Wywiad z Wojtkiem Gawendą

2022-12-19 15:49:12

Wojtek Gawenda: autor tekstów, konferansjer, aktor, scenarzysta, twórca kabaretowy, który od prawie trzech dekad rozśmiesza polonijną publiczność za oceanem, opowiada nam o swojej pracy i twórczości:

Jak zrodził się pomysł na stworzenie kabaretu?

Stare powiedzenie mówi,że „potrzeba jest matką wynalazku”. Tak było i w tym przypadku.W latach 80-tych i 90-tych ubiegłego wieku przyjechało do Kanady tysiące młodych, wykształconych rodaków, którzy łaknęli polskiej kultury,chcąc wybrać się do teatru, kina, na kabaretu czy na koncert. Pamiętajmy że w tamtym czasie nie było telewizji satelitarnej czy internetu a z Polski nie przyjeżdżały tak często imprezy kulturalne o różnorakim charakterze. Jednocześnie z falą emigracji lat 80-tych do Kanady przyjechała grupa aktorów, muzyków, kompozytorów więc siłą rzeczy wiadomo było, że będą szukali tutaj swojego artystycznego miejsca. I tak też się stało i w 1993 roku powstał kabaret „Pod Bańką”. Ja nie byłem jednym z założycieli bo dołączyłem do zespołu pół roku po tym jak kabaret zaczął swoje cykliczne, regularne występy a już po następnym roku przejąłem wraz z Magdą Papierz kierownictwo grupy i tak trwa to do dnia dzisiejszego.

W jaki sposób sprawdzał Pan swoje programy przed występami dla publiczności?

No cóż, programy można sobie sprawdzać na swoim poczuciu humoru wierząc, że będą dobre ale tak naprawdę jedyną weryfikacją jest publiczność. W pracy nad kolejnym skeczem, monologiem, piosenką przychodzi tak zwane „zmęczenie własnym dowcipem”. Na początku zarykujemy się sami z wymyślonych dowcipów ale im dłużej pracujemy nad tekstem a potem go ćwiczymy to....przestaje on być dla nas śmieszny!

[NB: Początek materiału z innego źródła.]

(** All libraries are closed when no object is left. *)
Lemma UnloadAllLibrary_ok s m : manager_ok s m -> objects s = ∅ ->
  let r := UnloadAllLibrary s m in
  loaded_ok lib r.1 /\ objects r.1 = ∅ /\ loaders r.1 = ∅ /\ opened_libraries r.1 = [] /\ (forall b c, factory r.1 b c = None) /\ forall p l, r.2 !! p <> Some (Some l).
Proof.
  intros Hm Hobj r. destruct (unload_paths_ok _ s m Hm Hobj (NoDup_valid m) (elem_valid m)) as (Hm' & Ho' & Hno). fold (UnloadAllLibrary s m) in Hm', Ho', Hno. fold r in Hm', Ho', Hno.
  destruct Hm' as [Hok _ Hown]. assert (Hl : loaders r.1 = ∅).
  { apply map_empty. intros l. destruct (loaders r.1 !! l) eqn:Hl; [|done]. destruct (Hown l) as [q Hq]; [by eexists|]. by destruct (Hno q l). }
  assert (Hop : forall p, p ∉ opened_libraries r.1).
  { intros p Hp. destruct (proj2 (lo_open _ _ Hok) p Hp) as (_ & l & x & Hx & _). by rewrite Hl in Hx. }
  do 3 (split; [done|]). split; [|split; [|done]].
  - destruct (opened_libraries r.1) as [|p k]; [done|]. destruct (Hop p). by left.
  - intros b c. destruct (factory r.1 b c) as [f|] eqn:Hf; [|done]. destruct (Hop (relative_library_path_ f)). by apply (lo_factory _ _ Hok _ _ _ Hf).
Qed.

(** *** Dropping objects *)
Lemma drop_ok s m o : manager_ok s m -> manager_ok (OnClassObjDeleter s o) m /\ objects (OnClassObjDeleter s o) = delete o (objects s).
Proof.
  intros Hm. destruct (OnClassObjDeleter_ok lib s o Hu (mo_loaded _ _ Hm)) as (Hok & Ho & _ & _ & Hh). split; [|done]. by apply (manager_ok_held s).
Qed.
Lemma drop_all_ok k : forall s m, manager_ok s m ->
  manager_ok (foldl OnClassObjDeleter s k) m /\ forall o, is_Some (objects (foldl OnClassObjDeleter s k) !! o) <-> is_Some (objects s !! o) /\ o ∉ k.
Proof.
  induction k as [|x k IH]; intros s m Hm; cbn; [split; [done|]; intros o; split; [intros ?; split; [done|apply not_elem_of_nil]|by intros []]|].
  destruct (drop_ok s m x Hm) as [Hm' Ho]. destruct (IH _ m Hm') as [? Hk]. split; [done|]. intros o. rewrite Hk, Ho, lookup_delete_is_Some, not_elem_of_cons.
  split; [intros [[? ?] ?]|intros (? & ? & ?)]; repeat split; congruence || done.
Qed.

(** ** The controller *)
Record controller_ok (c : ModuleController) : Prop := {
  co_manager : manager_ok (the_process c) (libpath_loader_map_ c);
  co_present : forall p, libpath_loader_map_ c !! p <> Some None;
  co_list : NoDup (component_list_ c) /\ forall o, o ∈ component_list_ c <-> is_Some (objects (the_process c) !! o);
  co_call : null_call c = false
}.

(** The classes of the components that are kept. *)
Definition made (c : ModuleController) : list (option string) := (fun o => o_class <$> objects (the_process c) !! o) <$> component_list_ c.

(** [st] is the abstract state of the controller. *)
Definition abstracts (st : list string * list string) (c : ModuleController) : Prop :=
  (forall p, p ∈ st.1 <-> is_Some (libpath_loader_map_ c !! p)) /\ made c = Some <$> st.2.

(** What loading leaves alone. *)
Definition frame (c c' : ModuleController) : Prop := component_nums c' = component_nums c /\ shut_down c' = shut_down c.
#[local] Instance frame_preorder : PreOrder frame.
Proof. split; [by split|]. intros x y z [] []. split; congruence. Qed.

(** [f] does to the controller what [fine] and [next] do to its abstract state. *)
Definition implements {A} (f : A -> ModuleController -> bool * ModuleController) (fine : list string * list string -> A -> bool) next : Prop :=
  forall x st (c : ModuleController), controller_ok c -> abstracts st c ->
    let r := f x c in controller_ok r.2 /\ frame c r.2 /\ r.1 = fine st x /\ (r.1 = true -> abstracts (next st x) r.2).

Lemma each_implements {A} (f : A -> ModuleController -> bool * ModuleController) fine next :
  implements f fine next -> implements (each f) (all_fine fine next) (foldl next).
Proof.
  intros Hf xs. induction xs as [|x xs IH]; intros st c Hok Hst; [by cbn|]. cbn [each all_fine foldl].
  destruct (Hf x st c Hok Hst) as (Hok' & Hfr & Hb & Hnext). destruct (f x c) as [b c']. cbn [fst snd] in *. subst b.
  destruct (fine st x); [|done]. destruct (IH _ c' Hok' (Hnext eq_refl)) as (? & ? & ? & ?). split; [done|]. split; [by trans c'|]. by split.
Qed.

Lemma components_fine {C} (fine : list string -> string * C -> bool) xs : forall st,
  all_fine (fun st x => fine st.1 x) (fun st x => (st.1, st.2 ++ [x.1])) st xs = forallb (fine st.1) xs /\
  foldl (fun st x => (st.1, st.2 ++ [x.1])) st xs = (st.1, st.2 ++ xs.*1).
Proof.
  induction xs as [|x xs IH]; intros [open names]; cbn; [by rewrite app_nil_r|]. destruct (IH (open, names ++ [x.1])) as [-> ->]. cbn. by rewrite <- app_assoc.
Qed.

Lemma holds_path s l p q : holds s l p -> holds s l q -> p = q.
Proof. intros (x & Hx & <- & _) (y & Hy & <- & _). congruence. Qed.

Lemma elem_loaders m x : x ∈ GetAllValidClassLoaders m <-> exists p, m !! p = Some x.
Proof.
  unfold GetAllValidClassLoaders. rewrite list_elem_of_fmap. split; [intros ([p y] & -> & Hin%elem_in_order); by exists p|].
  intros [p Hp]. exists (p, x). split; [done|]. by apply elem_in_order.
Qed.

(** Asking for a class makes an object exactly when a library that was asked for registers it. *)
Lemma Manager_CreateClassObj_ok s m open b c :
  manager_ok s m -> (forall p, m !! p <> Some None) -> (forall p, p ∈ open <-> is_Some (m !! p)) ->
  exists r, Manager_CreateClassObj lib s m b c = Some r /\ manager_ok r.2 m /\
    bool_decide (is_Some r.1) = existsb (fun p => bool_decide ((b, c) ∈ classes lib p)) open /\
    match r.1 with Some o => objects s !! o = None /\ exists x, objects r.2 = <[o := x]> (objects s) /\ o_class x = c | None => objects r.2 = objects s end.
Proof.
  intros Hm Hnull Hopen. pose proof Hm as [Hok Hl Ho].
  assert (Hkey : forall p l, m !! p = Some (Some l) -> holds s l p) by (intros; by eapply manager_holds).
  pose proof (first_valid_ok (GetAllValidClassLoaders m) b c s Hok) as Hfirst. unfold Manager_CreateClassObj.
  destruct (first_valid s (GetAllValidClassLoaders m) b c) as [[[l|]|] s1].
  - destruct Hfirst as (Hok1 & (Hl1 & Ho1 & _ & Hop1) & Hin & path & Hh & Hc).
    { intros x Hx. apply elem_loaders in Hx as [p Hp]. destruct x as [l'|]; [|by destruct (Hnull p)]. exists l', p. split; [done|]. by apply Hkey. }
    apply elem_loaders in Hin as [p Hp]. assert (p = path) as -> by (eapply holds_path; [|done]; by apply Hkey).
    destruct (held_by_some _ _ _ _ (Hl _ _ Hp)) as [k Hx]. rewrite <- Hl1 in Hx. pose proof Hh as (z & Hz & _).
    assert (Hlib : lib path <> None) by (unfold classes in Hc; intros Hno; rewrite Hno in Hc; by apply not_elem_of_nil in Hc).
    assert (Hopn : path ∈ opened_libraries s1).
    { destruct (lo_attached _ _ Hok _ _ _ _ Hh Hc Hlib) as (f & Hf & _). rewrite Hop1, <- (factory_library _ _ _ _ _ _ Hu Hok Hf Hc). apply (lo_factory _ _ Hok _ _ _ Hf). }
    destruct (CreateClassObj_ok lib s1 l _ b c Hu Hok1 Hx) as (Hok2 & _ & Hobj & Hsome & Hheld). cbn [library_path_ loadlib_ref_count_] in *.
    exists (CreateClassObj lib s1 l b c). split; [done|]. split; [|split].
    + apply (manager_ok_held s); [done|done|]. intros l'. rewrite Hheld, decide_False by tauto. by rewrite Hl1.
    + transitivity true; [apply bool_decide_eq_true; apply Hsome; split; [done|]; split; [done|lia]|]. symmetry. apply existsb_exists. exists path.
      split; [|by apply bool_decide_eq_true]. apply list_elem_of_In, Hopen. by eexists.
    + rewrite Ho1 in Hobj. destruct (CreateClassObj lib s1 l b c).1 as [o|]; [|done]. destruct Hobj as [Hobj Hfresh]. split; [done|]. by eexists.
  - destruct Hfirst as (Hok1 & (Hl1 & Ho1 & _) & Hno).
    { intros x Hx. apply elem_loaders in Hx as [p Hp]. destruct x as [l'|]; [|by destruct (Hnull p)]. exists l', p. split; [done|]. by apply Hkey. }
    exists (None, s1). split; [done|]. split; [apply (manager_ok_held s); [done|done|]; intros l'; cbn [snd]; by rewrite Hl1|]. split; [|done].
    symmetry. apply not_true_is_false. intros (p & Hp%list_elem_of_In & Hc%bool_decide_eq_true)%existsb_exists.
    apply Hopen in Hp as [[l|] Hp]; [|by destruct (Hnull p)]. apply (Hno l p); [apply elem_loaders; by exists p|by apply Hkey|done].
  - destruct Hfirst. intros x Hx. apply elem_loaders in Hx as [p Hp]. destruct x as [l'|]; [|by destruct (Hnull p)]. exists l', p. split; [done|]. by apply Hkey.
Qed.

Lemma load_component_implements {C} (init : string -> C -> bool) :
  implements (load_component lib init) (fun st x => component_fine lib init st.1 x) (fun st x => (st.1, st.2 ++ [x.1])).
Proof.
  intros [cls cfg] [open names] c Hok [Hopen Hmade]. pose proof Hok as [Hm Hnull [Hnd Hlist] Hcall]. unfold load_component, component_fine. cbn [fst snd] in *.
  destruct (Manager_CreateClassObj_ok (the_process c) _ open ComponentBase_name cls Hm Hnull Hopen) as ([[o|] s] & -> & Hm' & Hav & Hobj); cbn [fst snd] in *; rewrite <- Hav.
  - destruct Hobj as (Hfresh & x & Hobj & <-). assert (Hnew : o ∉ component_list_ c) by (rewrite Hlist, Hfresh; by intros []).
    assert (Hb : bool_decide (is_Some (Some o)) = true) by (apply bool_decide_eq_true; by eexists). rewrite Hb. cbn [andb]. destruct (init (o_class x) cfg); cbn [fst snd].
    + split; [|split; [done|split; [done|intros _; split; [done|]]]].
      * split; [done|done| |done]. cbn. rewrite Hobj. split; [apply NoDup_app; split; [done|]; split; [|apply NoDup_singleton]; by intros y Hy ->%list_elem_of_singleton|].
        intros y. rewrite elem_of_app, list_elem_of_singleton, lookup_insert_is_Some, Hlist. destruct (decide (o = y)) as [->|]; [tauto|]. split; [intros [?| ->]; tauto|tauto].
      * unfold made in *. cbn. rewrite Hobj, !fmap_app, <- Hmade. f_equal; [|cbn; by rewrite lookup_insert_eq].
        apply list_fmap_ext. intros i y Hy. apply list_elem_of_lookup_2 in Hy. rewrite lookup_insert_ne; [done|]. by intros ->.
    + destruct (drop_ok s _ o Hm') as [Hm2 Ho2]. rewrite Hobj, delete_insert_id in Ho2 by done.
      split; [|done]. split; [done|done| |done]. cbn. by rewrite Ho2.
  - split; [|done]. split; [done|done| |done]. cbn. by rewrite Hobj.
Qed.

Context {Config TimerConfig : Type} (path_exists : string -> bool) (dag_file : string -> option (list (ModuleConfig Config TimerConfig))).
Context (initialize : string -> Config -> bool) (initialize_timer : string -> TimerConfig -> bool).
Context (task_pool_size : Z) (cyber_path current_path : string).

Dopiero na premierze po reakcjach publiczności okazuje się czy teksty były trafione. Nam udawało się i udaje się nadal trafiać a najlepszym weryfikatorem jest fakt, że przez prawie 30 lat na przedstawienia w Toronto przychodzi przez weekend ponad tysiąc osób. To nasza wizytówka, bo publiczność można „oszukać” raz, no może dwa razy ale potem to już nawet znajomi i rodzina będą szukali każdego pretekstu żeby się wymigać od przyjścia.Nam udało się tego uniknąć a pełne sale nie tylko w Toronto ale wszędzie gdzie się pokażemy świadczą o tym że robimy dobrą robotę.

Obecnie mieszka Pan w Kanadzie, gdzie występuje Pan dla tamtejszej publiczności. Czy są jakieś różnice między Polską a Kanadyjską publicznością?

Mała korekta w pytaniu – ja nie występuję dla kanadyjskiej publiczności tylko dla polonijnej czyli dla Kanadyjczyków polskiego pochodzenia. Zatem tutaj nie ma żadnej różnicy pomiędzy publicznością w Polsce czy w Kanadzie. Zresztą to nie jest tylko moja opinia ale również licznej rzeszy artystów kabaretowych, którzy przyjeżdżają tutaj na występy. Zresztą trudno się dziwić skoro na kabaret przychodzą ludzie z poczuciem humoru, chcący się pośmiać a dzięki zdobyczom technologicznym żyjemy w globalnej wiosce gdzie wszyscy wszystko wiedzą. Zatem dowcip oparty na rzeczywistości w której wszyscy żyjemy, czyli na wydarzeniach czy to społecznych czy politycznych, jest dla każdego Polaka zrozumiały bez względu po której stronie Atlantyku się znajduje. A ludzkie przywary są wszędzie takie same.

Czy zamierza Pan wrócić na stałe na Polską scenę kabaretową?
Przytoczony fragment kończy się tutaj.